Donald Trump spent $55 million of donor money on legal fees last year. His lawyers promised him a “large cash settlement” – which he got, but he has to pay it.

Trump said on Truth Social that he’s interviewing new lawyers to replace Alina Habba, who lost his defamation case and potentially cost him $83 million. Joining him in the interviews is wife Melania, who’s also looking for a lawyer, but won’t say why.

Bradley Cooper said watching co-star Vince Vaughn in ‘Wedding Crashers‘ changed his approach to acting because of Vaughn’s “willingness to fail”. Cooper’s comments appear in the new issue of Backhanded Compliments magazine.

Comcast agreed to stop using its ‘Xfinity 10G Network’ brand, after a ruling that it misleads consumers regarding Internet speeds. They will use 10G in other ways, like saying it costs a family 10G’s every couple years for cable,internet & phone service.

Netflix announced its full slate of tv shows coming in 2024, and, if they’re renewed, coming back in 2027.
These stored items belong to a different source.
Lemma closure_nil x y : closure [] x y <-> x = y.
Proof.
  split; [|intros ->; apply closure_refl]. intros H. induction H as [|x y z Hxy _ IH]; [done|].
  destruct Hxy as [H|H]; by apply elem_of_nil in H.
Qed.

Lemma closure_incl (E : relation A) l x y : Equivalence E -> (forall x y, (x, y) ∈ l -> E x y) ->
  closure l x y -> E x y.
Proof.
  intros HE Hl H. induction H as [|x y z [Hxy|Hxy] _ IH]; [reflexivity|..]; (etransitivity; [|exact IH]); auto.
  symmetry. auto.
Qed.

Lemma join_closure l a b x y : join (closure l) a b x y <-> closure (l ++ [(a, b)]) x y.
Proof.
  assert (forall x y, closure l x y -> closure (l ++ [(a, b)]) x y) as Hmono.
  { intros u v. apply closure_incl; [split; [intros z; apply closure_refl|intros z w; apply closure_sym|
      intros z w p; apply closure_trans]|]. intros z w Hz. apply closure_elem, elem_of_app. by left. }
  assert (closure (l ++ [(a, b)]) a b) as Hab by (apply closure_elem, elem_of_app; right; by constructor).
  split.
  - intros [H|[[H1 H2]|[H1 H2]]]; [by apply Hmono|..]; apply Hmono in H1, H2.
    + eauto using closure_trans.
    + eauto using closure_trans, closure_sym.
  - apply (closure_incl (join (closure l) a b)).
    + split.
      * intros z. left. apply closure_refl.
      * intros u v [H|[[H1 H2]|[H1 H2]]]; [left|right; right|right; left]; eauto using closure_sym.
      * intros u v w [H|[[H1 H2]|[H1 H2]]] [H'|[[H1' H2']|[H1' H2']]]; unfold join;
          eauto 8 using closure_sym, closure_trans.
    + intros u v [H|H%list_elem_of_singleton]%elem_of_app; [left; by apply closure_elem|].
      injection H as -> ->. right. left. split; apply closure_refl.
Qed.
End closure.

Lemma same_path {A} `{EqDecision A} (up : A -> A) t r : rooted up -> up r = r -> same up t r ->
  exists n, path up t n r.
Proof.
  intros Hr Er (n & m & s & Ht & Hs). destruct (path_det _ _ _ _ _ _ Hs (root_path _ _ Er)) as [_ ->].
  by exists n.
Qed.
Taylor Swift informed the NFL that she won’t make a cameo performance in Usher’s Super Bowl Halftime Show. Instead she’ll sit in a suite and be the 1st, 2nd, 3rd, & 4th quarter show.
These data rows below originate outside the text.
(* ===== verification/PatternFacts.v ===== *)
(** * Soundness of the contradiction recognisers

    Every recogniser of [PatternRecognisers] ends without a panic, and where the
    pattern it looks for is a contradiction, a [true] answer means that the query is
    unsatisfiable. *)
From stdpp Require Import sorting.
From S2P Require Import Prelude Bits Smt SmtFacts Bytes BytesFacts Ir Sem Evaluator EvaluatorFacts.
From S2P Require Import Blast BlastFacts Recognisers RecogniserFacts UnionFind PatternRecognisers.

#[local] Open Scope Z_scope.

(** ** Rules for [gives] and [reports] *)

Lemma gives_mono {A} (P Q : A -> Prop) r : gives P r -> (forall a, P a -> Q a) -> gives Q r.
Proof. destruct r; simpl; auto. Qed.

Lemma gives_bind {A B} (P : A -> Prop) (Q : B -> Prop) r f :
  gives P r -> (forall a, P a -> gives Q (f a)) -> gives Q (r ≫= f).
Proof. destruct r; simpl; auto. Qed.

Lemma reports_bind {A} (P : A -> Prop) C r (f : A -> res bool) :
  gives P r -> (forall a, P a -> reports C (f a)) -> reports C (r ≫= f).
Proof. destruct r; simpl; auto. Qed.

Lemma gives_ok {A} (P : A -> Prop) a : P a -> gives P (Ok a).
Proof. done. Qed.

Lemma reports_mono (C D : Prop) r : reports C r -> (C -> D) -> reports D r.
Proof. destruct r; simpl; auto. Qed.

Lemma reports_false C : reports C (Ok false).
Proof. done. Qed.

Lemma reports_or C a b : reports C a -> reports C b -> reports C (res_or a b).
Proof. destruct a as [[]| |]; simpl; auto. Qed.

Lemma reports_and C D a b : reports C a -> reports D b -> reports (C /\ D) (res_and a b).
Proof. destruct a as [[]| |], b; simpl; naive_solver. Qed.

Lemma reports_same C a b r : (a = b -> reports C r) -> reports C (same_then a b r).
Proof. unfold same_then. destruct (Nat.eqb_spec a b); [auto|done]. Qed.

Lemma reports_or_false C r : reports C r -> reports C (or_false r).
Proof. by destruct r. Qed.

Lemma any_of_reports {A} C (f : A -> res bool) l : (forall x, x ∈ l -> reports C (f x)) -> reports C (any_of f l).
Proof.
  induction l as [|x l IH]; intros H; [done|]. simpl. apply reports_or.
  - apply H. by constructor.
  - apply IH. intros y Hy. apply H. by constructor.
Qed.

Lemma all_of_reports {A} (C : A -> Prop) (f : A -> res bool) l : forall last,
  (forall x, x ∈ l -> reports (C x) (f x)) -> reports (forall x, x ∈ l -> C x) (all_of f l last).
Proof.
  induction l as [|x l IH]; intros last H; simpl.
  { intros _ y Hy. by apply elem_of_nil in Hy. }
  eapply reports_mono; [apply reports_and; [apply H; by constructor|apply IH; intros y Hy; apply H; by constructor]|].
  intros [Hx Hl] y [->|Hy]%elem_of_cons; auto.
Qed.

Lemma first_some_gives {A B} (P : B -> Prop) (f : A -> res (option B)) l :
  (forall x, x ∈ l -> gives (fun o => forall y, o = Some y -> P y) (f x)) ->
  gives (fun o => forall y, o = Some y -> P y) (first_some f l).
Proof.
  induction l as [|x l IH]; intros H; [done|]. simpl.
  eapply gives_bind; [apply H; by constructor|]. intros [y|] Hy; [apply gives_ok; auto|].
  apply IH. intros z Hz. apply H. by constructor.
Qed.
A three-year-old toddler in Australia got stuck in a claw machine filled with stuffed animals and toys. Police arrived and broke the machine’s glass to free him, and arrested a man who’d unsuccessfully spent $200 trying to get the boy out.

The South Korean government urged citizens to stop eating deep-fried starchy toothpicks, since they’re concerned about food safety. Instead, they ask that South Koreans stick to eating cabbage that’s been fermented at room temperature for months.

February 1st marks the 20th Anniversary of ‘Nipplegate’, with Justin Timberlake exposing Janet Jackson’s breasts during the Super Bowl halftime show. Boobs did not reappear during Super Bowl halftime until 2011, when Black Eyed Peas showed up.

The Russian military has reportedly developed camouflage ‘invisibility cloaks’ capable of hiding soldiers at distances as close as 3 feet. They made the announcement after testing them in years-long games of Hide & Seek with Russian kindergartners.

President Trump banned transgender Americans from serving in the military. E! Network announced it’s scrapping plans for a new reality series, ‘Colonel Caitlyn’.

No word yet on how Defense Secretary James Mattis will handle the thousands of transgender enlisted personnel, though some say he’s in favor of giving them all an Honorable Red Carpet Discharge.

Senator John McCain slammed Trump’s use of Twitter to make major policy announcements, saying that’s what National Boy Scout Jamboree speeches are for.

White House Communications Director Anthony Scaramucci told a radio show that he will stop his office from leaking to the press, and that his staff needs to stop acting like “Mean Girls”. Meanwhile, Donald ‘Regina George’ Trump took to Twitter to burn Jeff Sessions to “stop trying to make Russia happen”.

  • Scaramucci already fired one staffer, and rumors are flying that Press Secretary Sarah Huckabee Sanders may soon be gone from The Plastics.

President Trump and Wisconsin Governor Scott Walker are set to announce that Apple partner Foxconn will open Apple assembly plants in Wisconsin. The plants are expected to lift the state economy — Foxconn has already scheduled Job Fairs for local 12 and 13-year olds.

Adobe said that it’s killing the Adobe Flash plug-in by 2020, giving your grandparents ample time to find another reason why their darn computer isn’t working.

Britain announced that it will phase out all gasoline and diesel cars in 2040. The world awaits the clever term they’ll use for ‘electric’ the way they use ‘petrol’ for gas.

The Pentagon is under fire for blowing $28 million on ‘woodland’ camouflage for Afghani soldiers, when just 2% of the terrain is woodlands, and many other free camo patterns were available. The Defense Department acknowledged the error, saying soldiers should have received camouflage that looked like blown-up buildings.

Lyft is trialing ‘Taco Mode’ in California – in which a driver will show up and whisk a rider to the nearest Taco Bell. The rider can then choose a ride back home or to the nearest hospital.

  • Pending a successful trial, Lyft has already readied “Fry Mode” for McDonald’s, “Frosty Mode” for Wendy’s, and “Suicide Mode” for Arby’s.

Atlanta Falcon Julio Jones hired a dive team to find a $150,000 earring he lost while riding a Jet Ski in Georgia’s Lake Lanier. The divers failed to find the earring, citing the darkness at the lake’s bottom and all of the corpses in their way.

A California man was arrested for smuggling exotic animals when U.S. Customs intercepted a shipment to his house from Hong Kong, containing King Cobras packed in cans of potato chips. Additionally several U.S. Customs agents were treated for snake bites and suspended for stealing potato chips.